Suddenly, all four men emerged from the shed laughing and chatting in subdued tones. Drost was carrying his hat in his hand.

They passed within ten yards of the lovers, and as they went by they overheard Drost say in German: “To-morrow night at 11:30 a heavy munition train will come through the tunnel. Then we shall see!”

And at his words his three companions laughed merrily as they walked back to the house.

Kennedy and the popular revue artiste—the girl whose name was as a household word, and whose songs were sung everywhere—crouched in silence watching the men until they had disappeared through that long French window opening on to the lawn.

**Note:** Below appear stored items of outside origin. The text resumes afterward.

(** * CoLRev: similarity-threshold deduplication, commit validation and the
      DBLP feed lock

    A shallow embedding of
    - [colrev/ops/built_in/dedupe/simple_dedupe.py] (class [SimpleDedupe]),
    - [colrev/ops/validate.py] (class [Validate]),
    - [colrev/ops/built_in/search_sources/dblp.py]
      ([DBLPSearchSource]: [get_masterdata_from_dblp], [__get_dblp_venue],
      [__dblp_json_to_dict], [validate_source]),
    followed by the properties established about them.

    Conventions of the embedding.
    - Python floats that carry similarity scores and thresholds are rationals
      ([Q]); the code only compares them ([<=], [<]) and takes maxima, on
      which floats other than NaN behave as a total order.
    - A function that may raise returns a [result]; the exception it raises
      is the constructor argument of [Raise].
    - A pandas [DataFrame] is the list of its rows, a [Series] the list of its
      values; positional labels are list positions.
    - Functions that are called but whose body is not part of the embedded
      files (the similarity functions, [prep_records], [load_records_dict],
      [Record.merge], the HTTP session, [json.loads]) are section
      variables. *)

From Stdlib Require Import List Ascii String Bool Arith PeanoNat ZArith QArith.
From Stdlib Require Import Lia.
From Stdlib Require Import Sorted Permutation.
Import ListNotations.
(** * The triage-ai edge function (src/index.ts)

    A shallow embedding of the HTTP handler of src/index.ts and of the part of
    the JavaScript runtime it relies on: JSON values, truthiness, string
    conversion in template literals, property access with and without
    optional chaining, [Array.prototype.join], [String.prototype.includes],
    [String.prototype.endsWith] and [btoa].

    Modelling conventions.
    - A JavaScript string is a [string] of 8-bit characters; the source text
      is embedded with the bytes it has on disk.
    - A JavaScript number is an integer [Z] (no fraction, no NaN, printed in
      plain decimal, which is what the runtime prints below 10^21).
    - Exceptions are an error type ([Throw]); the three collaborators of the
      service (AI gateway, object storage, relational store) are oracles in a
      [world] record and every call to them is recorded in a trace of
      [event]s.  The record also holds the number of arguments the runtime
      accepts in one call, which bounds the files that can be encoded.
    - [JSON.parse] is a built-in of the runtime, not code of the repository:
      it is a parameter of the development. *)

From Stdlib Require Import ZArith List Bool Lia.
From Stdlib Require Import Strings.String Strings.Ascii Numbers.DecimalString.
Import ListNotations.
Open Scope Z_scope.
Open Scope string_scope.

Set Implicit Arguments.
Set Warnings "-register-all".

(** ** JavaScript values *)

Module Js.

Inductive value : Type :=
| VUndefined
| VNull
| VBool (b : bool)
| VNum (n : Z)
| VStr (s : string)
| VArr (elems : list value)
| VObj (fields : list (string * value)).
(* ===== verification/_CoqProject ===== *)
-Q . S2P
Prelude.v
Unicode.v
RustStr.v
IpAddr.v
Target.v
Policy.v
PolicyFile.v
RuleText.v
PolicyEdit.v
PolicyRecord.v
Packet.v
Reset.v
Dns.v
Procinfo.v
Abi.v
ProcstatSys.v
ProcstatTypes.v
BindgenBits.v
Descriptors.v
ProcScan.v
KernAttr.v
Handles.v
Identity.v
Seen.v
Daemon.v
DaemonSpec.v
DaemonIo.v
DaemonLoop.v
DaemonScenario.v
KernModule.v
KernLabels.v
ModuleSpec.v
ModuleLink.v
ModuleDaemon.v
ModuleFollows.v
KernSleep.v
ModuleSystem.v
Threads.v
ThreadsLive.v
ModuleScenario.v
ThreadScenario.v
Cli.v
Watchdog.v
Prompts.v
PromptBackends.v
Service.v
UnitTests.v
(* ===== verification/RustStr.v ===== *)
(** The operations of [str], [String] and the integer parsers and formatters of the
    Rust standard library that pfsnitch uses, on strings as lists of characters. *)
From S2P Require Import Prelude Unicode.

(** ** Searching and splitting *)

(** The part before the first character satisfying [p], and what follows it. *)
Fixpoint break_on (p : char -> bool) (s : str) : str * option str :=
  match s with
  | [] => ([], None)
  | c :: s' => if p c then ([], Some s') else let '(a, b) := break_on p s' in (c :: a, b)
  end.

(** Around the last character satisfying [p] ([rfind]). *)
Definition rbreak_on (p : char -> bool) (s : str) : option (str * str) :=
  match break_on p (rev s) with
  | (a, Some b) => Some (rev b, rev a)
  | (_, None) => None
  end.

Definition is_char (c d : char) : bool := d =? c.

(** [s.contains(c)] *)
Definition has_char (c : char) (s : str) : bool := existsb (is_char c) s.

(** [s.splitn(2, char::is_whitespace)]: the first piece and, if there is one, the second. *)
Definition split_ws (s : str) : str * option str := break_on is_ws s.

Fixpoint strip_prefix (p s : str) : option str :=
  match p, s with
  | [], _ => Some s
  | c :: p', d :: s' => if c =? d then strip_prefix p' s' else None
  | _ :: _, [] => None
  end.

Definition starts_with (p s : str) : bool := bool_decide (is_Some (strip_prefix p s)).
Definition ends_with (q s : str) : bool := bool_decide (is_Some (strip_prefix (rev q) (rev s))).
Definition str_eqb (s t : str) : bool := bool_decide (s = t).

(** [a.rsplit('/').next().unwrap_or(a)]: what follows the last slash. *)
Definition basename (s : str) : str :=
  match rbreak_on (is_char 47) s with Some (_, b) => b | None => s end.

(** ** Trimming *)

Fixpoint trim_start (s : str) : str :=
  match s with
  | [] => []
  | c :: s' => if is_ws c then trim_start s' else s
  end.
Definition trim_end (s : str) : str := rev (trim_start (rev s)).
Definition trim (s : str) : str := trim_end (trim_start s).

(** ** Lines: pieces end at a line feed, which is dropped together with a carriage
    return before it; a final piece without line feed is kept as it is, unless empty. *)

Fixpoint segments_nl (s : str) : list str :=
  match s with
  | [] => [[]]
  | c :: s' =>
      if c =? 10 then [] :: segments_nl s'
      else match segments_nl s' with
           | l :: ls => (c :: l) :: ls
           | [] => [[c]]
           end
  end.

Definition strip_cr (l : str) : str :=
  match rev l with
  | c :: l' => if c =? 13 then rev l' else l
  | [] => l
  end.

Fixpoint lines_of (segs : list str) : list str :=
  match segs with
  | [] => []
  | [l] => match l with [] => [] | _ => [l] end
  | l :: ls => strip_cr l :: lines_of ls
  end.

Definition lines (s : str) : list str := lines_of (segments_nl s).

(** ** Numbers *)

(** [char::to_digit(radix)], radix at most 36. *)
Definition to_digit (radix : Z) (c : char) : option Z :=
  let d := if (48 <=? c) && (c <=? 57) then c - 48
           else if (97 <=? c) && (c <=? 122) then c - 87
           else if (65 <=? c) && (c <=? 90) then c - 55
           else radix in
  if d <? radix then Some d else None.

(** The digit loop of [from_str_radix(s, 10)] with its checked arithmetic. *)
Fixpoint digits_val (max acc : Z) (s : str) : option Z :=
  match s with
  | [] => Some acc
  | c :: s' =>
      match to_digit 10 c with
      | None => None
      | Some d => if acc * 10 + d <=? max then digits_val max (acc * 10 + d) s' else None
      end
  end.

(** [s.parse::<u16>()] and the like: a leading plus sign is accepted, a lone sign or an
    empty string is not, a value beyond [max] is an error. *)
Definition parse_uint (max : Z) (s : str) : option Z :=
  match s with
  | [] => None
  | c :: s' =>
      if (c =? 43) || (c =? 45) then
        match s' with
        | [] => None
        | _ => if c =? 43 then digits_val max 0 s' else digits_val max 0 s
        end
      else digits_val max 0 s
  end.
Lemma v6_l3 pre hop exts proto src dst tail :
  length pre = 5%nat -> ip_ok (V6 src) -> ip_ok (V6 dst) ->
  Forall ext_ok exts -> upper proto -> tail <> [] ->
  let hdr := v6_header pre hop exts proto src dst in
  Z.of_nat (length (hdr ++ chain_bytes exts proto ++ tail)) <= usize_max ->
  l3 (hdr ++ chain_bytes exts proto ++ tail)
  = if (length exts <? max_ext)%nat
    then Ok (mk_l3 proto (V6 src) (V6 dst) (length (hdr ++ chain_bytes exts proto))) else Nope.
Proof.
  intros Hp Hs Hd Hok Hup Ht hdr Hmax. pose proof (v6_header_length pre hop exts proto src dst Hp) as Hlen.
  fold hdr in Hlen. set (pkt := hdr ++ chain_bytes exts proto ++ tail) in *.
  assert (Hlp : (40 <= length pkt)%nat) by (unfold pkt; rewrite length_app; lia).
  assert (H0 : pkt !! 0%nat = Some 96) by done.
  assert (H6 : pkt !! 6%nat = Some (chain_nh exts proto)).
  { destruct pre as [|p1 [|p2 [|p3 [|p4 [|p5 [|]]]]]]; done. }
  assert (Ha : forall i n, (i + n <= 40)%nat -> take n (drop i pkt) = take n (drop i hdr)).
  { intros i n Hi. unfold pkt. rewrite skipn_app, firstn_app.
    replace (n - length (drop i hdr))%nat with 0%nat by (rewrite length_drop; lia).
    by rewrite app_nil_r. }
  assert (Hsrc : take 16 (drop 8 pkt) = octets (V6 src) /\ take 16 (drop 24 pkt) = octets (V6 dst)).
  { rewrite !Ha by lia. unfold hdr, v6_header.
    destruct pre as [|p1 [|p2 [|p3 [|p4 [|p5 [|]]]]]]; done. }
  unfold l3. assert (Hg : get_ pkt 0 = Ok 96) by (by apply get_ok). rewrite Hg. cbn [mbind res_bind].
  change (Z.shiftr 96 4 =? 4) with false. change (Z.shiftr 96 4 =? 6) with true. cbv iota.
  destruct (Nat.ltb_spec (length pkt) 40); [lia|]. unfold slice.
  rewrite !(proj2 (Nat.leb_le _ (length pkt))) by lia. cbn [Nat.leb andb mbind res_bind].
  change (24 - 8)%nat with 16%nat. change (40 - 24)%nat with 16%nat.
  destruct Hsrc as [-> ->]. unfold idx. rewrite H6. cbn [mbind res_bind].
  unfold skip_ext, pkt. rewrite <- Hlen at 1. rewrite skip_chain by done.
  destruct (length exts <? max_ext)%nat; [|done]. cbn [mbind res_bind]. by rewrite !v6_octets.
Qed.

Then, when they were alone, Kennedy said in a low voice:

“There’s more going on here, Ella, than we at first anticipated—much more! I wonder what secret that old shed contains—eh?”

“Let’s investigate!” the girl beside him suggested eagerly.

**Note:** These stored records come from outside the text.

(* ===== verification/Reset.v ===== *)
(** Refusing a connection at once (divert.rs): the Internet checksum and the TCP reset
    that answers a denied segment. *)
From S2P Require Import Prelude IpAddr Packet.

(** ** The checksum *)

(** [sum += word] on a [u32]. *)
Definition add32 (a b : Z) : Z := (a + b) mod 2 ^ 32.

(** The inner loop: whole 16-bit words of one part, and its odd byte. *)
Fixpoint sum_pairs (sum : Z) (part : list Z) : Z * option Z :=
  match part with
  | a :: b :: part' => sum_pairs (add32 sum (be16 a b)) part'
  | [a] => (sum, Some a)
  | [] => (sum, None)
  end.

(** One part, starting with the odd byte of the parts before it. *)
Definition sum_part (st : Z * option Z) (part : list Z) : Z * option Z :=
  match st with
  | (sum, Some hi) =>
      match part with
      | b :: part' => sum_pairs (add32 sum (be16 hi b)) part'
      | [] => (sum, Some hi)
      end
  | (sum, None) => sum_pairs sum part
  end.

(** [while (sum >> 16) != 0 { sum = (sum & 0xffff) + (sum >> 16) }] *)
Fixpoint fold16 (fuel : nat) (sum : Z) : Z :=
  match fuel with
  | O => sum
  | S f => if Z.shiftr sum 16 =? 0 then sum else fold16 f (Z.land sum 65535 + Z.shiftr sum 16)
  end.

Definition fold_fuel : nat := 3.

Definition csum (parts : list (list Z)) : Z :=
  let '(sum, carry) := foldl sum_part (0, None) parts in
  let sum := match carry with Some hi => add32 sum (be16 hi 0) | None => sum end in
  65535 - fold16 fold_fuel sum mod 65536.

(** ** The reset *)

(** [v[16..18].copy_from_slice(..)] on a buffer long enough *)
Definition splice (b : list Z) (i : nat) (s : list Z) : list Z := take i b ++ s ++ drop (i + length s) b.
(* ===== verification/BindgenBits.v ===== *)
(** Bit fields of the bindings (procstat_sys.rs): [__BindgenBitfieldUnit], its bits and its
    fields, by reference and through raw pointers, and the two descriptors of amd64 that are
    made of them.

    Which way the target numbers bits and whether debug assertions are compiled in is the
    class [Build].  A unit behind a reference is its bytes; behind a raw pointer, the bytes
    of a memory from an address on.  [None] is a panic, or an access to memory that is not
    there.  [transmute] between types of 64 bits and [#[inline]] do nothing. *)
From S2P Require Import Prelude Abi.

Class Build : Type := { big_endian : bool; debug_assertions : bool }.

Section unit_.
Context `{Build}.

(** ** Arithmetic, with the overflow checks of a debug build *)

Definition debug_assert (c : bool) : option unit := if debug_assertions && negb c then None else Some tt.
Definition usize_add (a b : Z) : option Z :=
  if a + b <? 2 ^ 64 then Some (a + b) else if debug_assertions then None else Some ((a + b) mod 2 ^ 64).
Definition shl_one (i : Z) : option Z :=
  if i <? 64 then Some (Z.shiftl 1 i) else if debug_assertions then None else Some (Z.shiftl 1 (i mod 64)).

(** ** Single bits *)

Definition bit_index (index : Z) : Z := if big_endian then 7 - index mod 8 else index mod 8.
Definition extract_bit (byte index : Z) : bool := let mask := Z.shiftl 1 (bit_index index) in Z.land byte mask =? mask.
Definition change_bit (byte index : Z) (val : bool) : Z :=
  let mask := Z.shiftl 1 (bit_index index) in if val then Z.lor byte mask else Z.land byte (Z.lxor 255 mask).

Definition get_bit (storage : list Z) (index : Z) : option bool :=
  _ ← debug_assert (index / 8 <? Z.of_nat (length storage));
  byte ← storage !! Z.to_nat (index / 8);
  Some (extract_bit byte index).

Definition set_bit (storage : list Z) (index : Z) (val : bool) : option (list Z) :=
  _ ← debug_assert (index / 8 <? Z.of_nat (length storage));
  byte ← storage !! Z.to_nat (index / 8);
  Some (<[Z.to_nat (index / 8) := change_bit byte index val]> storage).

(** [n] is the size of the storage. *)
Definition raw_get_bit (this : Z) (n : nat) (mem : gmap Z Z) (index : Z) : option bool :=
  _ ← debug_assert (index / 8 <? Z.of_nat n);
  byte ← mem !! (this + index / 8);
  Some (extract_bit byte index).

Definition raw_set_bit (this : Z) (n : nat) (mem : gmap Z Z) (index : Z) (val : bool) : option (gmap Z Z) :=
  _ ← debug_assert (index / 8 <? Z.of_nat n);
  byte ← mem !! (this + index / 8);
  Some (<[this + index / 8 := change_bit byte index val]> mem).

(** ** Fields *)

(** Where the loops of all four find the bits: [index]. *)
Definition mirror (w i : Z) : Z := if big_endian then w - 1 - i else i.

(** The three assertions they open with. *)
Definition field_asserts (len : nat) (bit_offset bit_width : Z) : option unit :=
  if debug_assertions then
    _ ← debug_assert (bit_width <=? 64);
    _ ← debug_assert (bit_offset / 8 <? Z.of_nat len);
    e ← usize_add bit_offset bit_width;
    debug_assert (e / 8 <=? Z.of_nat len)
  else Some tt.

(** [n] turns are left; [bit] is [get_bit] or [raw_get_bit]. *)
Fixpoint get_loop (bit : Z -> option bool) (bit_offset w i : Z) (n : nat) (val : Z) : option Z :=
  match n with
  | O => Some val
  | S n' =>
      p ← usize_add i bit_offset; b ← bit p;
      val' ← (if b : bool then m ← shl_one (mirror w i); Some (Z.lor val m) else Some val);
      get_loop bit bit_offset w (i + 1) n' val'
  end.

Fixpoint set_loop {T} (put : T -> Z -> bool -> option T) (bit_offset w val i : Z) (n : nat) (s : T) : option T :=
  match n with
  | O => Some s
  | S n' =>
      mask ← shl_one i; p ← usize_add (mirror w i) bit_offset;
      s' ← put s p (Z.land val mask =? mask);
      set_loop put bit_offset w val (i + 1) n' s'
  end.

Definition get (storage : list Z) (bit_offset bit_width : Z) : option Z :=
  _ ← field_asserts (length storage) bit_offset bit_width;
  get_loop (get_bit storage) bit_offset bit_width 0 (Z.to_nat bit_width) 0.

Definition raw_get (this : Z) (n : nat) (mem : gmap Z Z) (bit_offset bit_width : Z) : option Z :=
  _ ← field_asserts n bit_offset bit_width;
  get_loop (raw_get_bit this n mem) bit_offset bit_width 0 (Z.to_nat bit_width) 0.

Definition set (storage : list Z) (bit_offset bit_width val : Z) : option (list Z) :=
  _ ← field_asserts (length storage) bit_offset bit_width;
  set_loop set_bit bit_offset bit_width val 0 (Z.to_nat bit_width) storage.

Five minutes later they emerged from the shadow, and hurrying quickly across the grass, entered the old tumbledown shed, whereupon Kennedy switched on his electric torch, when there became revealed a wide hole in the ground, which sloped away steeply in the darkness.

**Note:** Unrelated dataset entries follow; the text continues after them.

(* ===== verification/Identity.v ===== *)
(** Whether a binary is still the one that was approved (identity.rs): a cache of content
    hashes keyed on modification time and size.

    What the file system and sha256(1) answer are arguments: [stat] is the result of the
    metadata calls (seconds and bytes), [sha] the exit status and output of the command. *)
From S2P Require Import Prelude Unicode RustStr.

Abbreviation IdEntry := (Z * Z * str)%type.
Abbreviation Identity := (gmap str IdEntry).

Definition identity_new : Identity := ∅.
Definition id_limit : nat := 2048.

(** [hash]: the cache after it and its result. *)
Definition hash (stat : option (Z * Z)) (sha : option (bool * list Z)) (path : str) (c : Identity)
  : Identity * option str :=
  match stat with
  | None => (c, None)
  | Some (mtime, size_) =>
      let run :=
        match sha with
        | Some (true, stdout) =>
            match trim (utf8_lossy stdout) with
            | [] => (c, None)
            | h => (<[path := (mtime, size_, h)]> (if (id_limit <? size c)%nat then ∅ else c), Some h)
            end
        | _ => (c, None)
        end in
      match c !! path with
      | Some (m, s, h) => if (m =? mtime) && (s =? size_) then (c, Some h) else run
      | None => run
      end
  end.

(** Does the call run sha256(1)? *)
Definition hash_runs (stat : option (Z * Z)) (path : str) (c : Identity) : bool :=
  match stat with
  | None => false
  | Some (mtime, size_) =>
      match c !! path with Some (m, s, _) => negb ((m =? mtime) && (s =? size_)) | None => true end
  end.

(** What sha256(1) says of a file with these facts. *)
Definition hash_of (content : str -> Z -> Z -> list Z) (path : str) (m s : Z) : str :=
  trim (utf8_lossy (content path m s)).

(** Every cached hash is the one of the file as it was when it had the cached facts. *)
Definition cache_ok (content : str -> Z -> Z -> list Z) (c : Identity) : Prop :=
  forall path m s h, c !! path = Some (m, s, h) -> h = hash_of content path m s.

(** The cache never answers for another binary: as long as a path, a modification
    time and a size determine what sha256(1) prints, every hash returned is the current
    file's, in particular after the file was replaced; an unreadable file or a failed
    command is "no answer" and leaves the cache alone; an unchanged file is never hashed
    twice; and the cache stays bounded. *)
Theorem hash_current (content : str -> Z -> Z -> list Z) stat sha path c c' r :
  cache_ok content c -> (size c <= S id_limit)%nat ->
  (forall m s out, stat = Some (m, s) -> sha = Some (true, out) -> out = content path m s) ->
  hash stat sha path c = (c', r) ->
  cache_ok content c' /\ (size c' <= S id_limit)%nat
  /\ (forall h, r = Some h -> exists m s, stat = Some (m, s) /\ h = hash_of content path m s
        /\ hash_runs stat path c' = false)
  /\ (r = None -> c' = c)
  /\ (stat = None -> r = None).
Proof.
  intros Hc Hsz Hsha. unfold hash. destruct stat as [[mtime sz]|]; [|by intros [= <- <-]].
  assert (Hrun : forall c0 r0, match sha with
        | Some (true, stdout) =>
            match trim (utf8_lossy stdout) with
            | [] => (c, None)
            | h => (<[path := (mtime, sz, h)]> (if (id_limit <? size c)%nat then ∅ else c), Some h)
            end
        | _ => (c, None)
        end = (c0, r0) ->
    cache_ok content c0 /\ (size c0 <= S id_limit)%nat
    /\ (forall h, r0 = Some h -> exists m s, Some (mtime, sz) = Some (m, s) /\ h = hash_of content path m s
          /\ hash_runs (Some (mtime, sz)) path c0 = false)
    /\ (r0 = None -> c0 = c) /\ (Some (mtime, sz) = None -> r0 = None)).
  { intros c0 r0. destruct sha as [[[|] out]|]; [|by intros [= <- <-]|by intros [= <- <-]].
    specialize (Hsha mtime sz out eq_refl eq_refl). subst out.
    fold (hash_of content path mtime sz). destruct (hash_of content path mtime sz) as [|x h] eqn:Eh;
      [by intros [= <- <-]|]. rewrite <- Eh. intros [= <- <-].
    set (base := if (id_limit <? size c)%nat then ∅ else c).
    assert (Hbase : cache_ok content base /\ (size base <= id_limit)%nat).
    { unfold base. destruct (Nat.ltb_spec id_limit (size c)); [|done]. split.
      - intros ????. by rewrite lookup_empty.
      - rewrite map_size_empty. unfold id_limit. lia. }
    destruct Hbase as [Hb1 Hb2]. split_and!; try done.
    - intros q m s h0 Hq. destruct (decide (q = path)) as [->|Hne].
      + rewrite lookup_insert_eq in Hq. by injection Hq as <- <- <-.
      + rewrite lookup_insert_ne in Hq by done. by eapply Hb1.
    - rewrite map_size_insert. destruct (base !! path); cbn; lia.
    - intros h0 [= <-]. exists mtime, sz. split_and!; try done.
      unfold hash_runs. rewrite lookup_insert_eq, !Z.eqb_refl. done. }
  destruct (c !! path) as [[[m s] h]|] eqn:E; [|apply Hrun].
  destruct ((m =? mtime) && (s =? sz)) eqn:Ems; [|apply Hrun]. bool_to_prop. subst m s.
  intros [= <- <-]. split_and!; try done. intros h0 [= <-]. exists mtime, sz.
  split_and!; [done|by eapply Hc|]. unfold hash_runs. by rewrite E, !Z.eqb_refl.
Qed.

Lemma hash_current_witness :
  let content := fun (p : str) (m s : Z) => if m =? 1 then utf8 $"aa" else utf8 $"bb" in
  let c := (hash (Some (1, 10)) (Some (true, utf8 $"aa")) $"/bin/x" identity_new).1 in
  cache_ok content (hash (Some (2, 10)) (Some (true, utf8 $"bb")) $"/bin/x" c).1.
Proof.
  intros content c.
  assert (H0 : cache_ok content identity_new) by (intros ????; unfold identity_new; by rewrite lookup_empty).
  assert (H1 : cache_ok content c).
  { refine (proj1 (hash_current content (Some (1, 10)) (Some (true, utf8 $"aa")) $"/bin/x" identity_new
      _ _ H0 _ _ (surjective_pairing _))); [vm_compute; lia|]. by intros m s out [= <- <-] [= <-]. }
  refine (proj1 (hash_current content (Some (2, 10)) (Some (true, utf8 $"bb")) $"/bin/x" c
    _ _ H1 _ _ (surjective_pairing _))); [vm_compute; lia|]. by intros m s out [= <- <-] [= <-].
Defined.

“Hulloa! Why, here’s a tunnel!” exclaimed Kennedy in surprise. “They’ve been down there, evidently! I wonder where it leads to?”

Then, as they both glanced around, they saw a thin, twisted electric cable containing two wires which led from a cigar-box on the ground in a corner away down into the tunnel. Kennedy lifted the lid of the box, and within found an electric tapping-key with ebonite base and two small dry cells for the supply of the current.